== Input material ==
(** The [try: format / except KeyError] block on [format_values], and the
    final assignments. *)
Definition format_message (template : Template)
    (resolved format_values : list (string * Value)) : M Resolved :=
  let finish msg : M Resolved :=
    mret {| resolved_severity := severity template;
            resolved_message_template := message_template template;
            message := msg;
            resolved_attributes := resolved |} in
  match py_format (dict_get format_values) (message_template template) with
  | Formatted msg => finish msg
  | FormatFails (KeyError _) => finish (message_template template)
  | FormatFails e => λ _, Raises e
  | FormatBeyond => λ _, Unmodelled
  end.

Definition resolve_template_values (template : Template) : M Resolved :=
  dicts ← resolve_items (message_template template) (attributes template) [] [];
  format_message template dicts.1 dicts.2.

(** *** The two synthesizers *)

Record TestLogGenerator : Type := {
  service_name : string;
  service_version : string
}.

(** [time_ns] is what [int(time.time() * 1_000_000_000)] evaluates to during
    the call, and [isoformat_now i] what
    [datetime.now(timezone.utc).isoformat()] evaluates to in iteration [i]. *)
Variable time_ns : Z.
Variable isoformat_now : Z → string.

== Your assignment ==
Which lines in the listing have the string "FormatFails"? Pick them out and copy them.

== Answer below ==
  | FormatFails (KeyError _) => finish (message_template template)
  | FormatFails e => λ _, Raises e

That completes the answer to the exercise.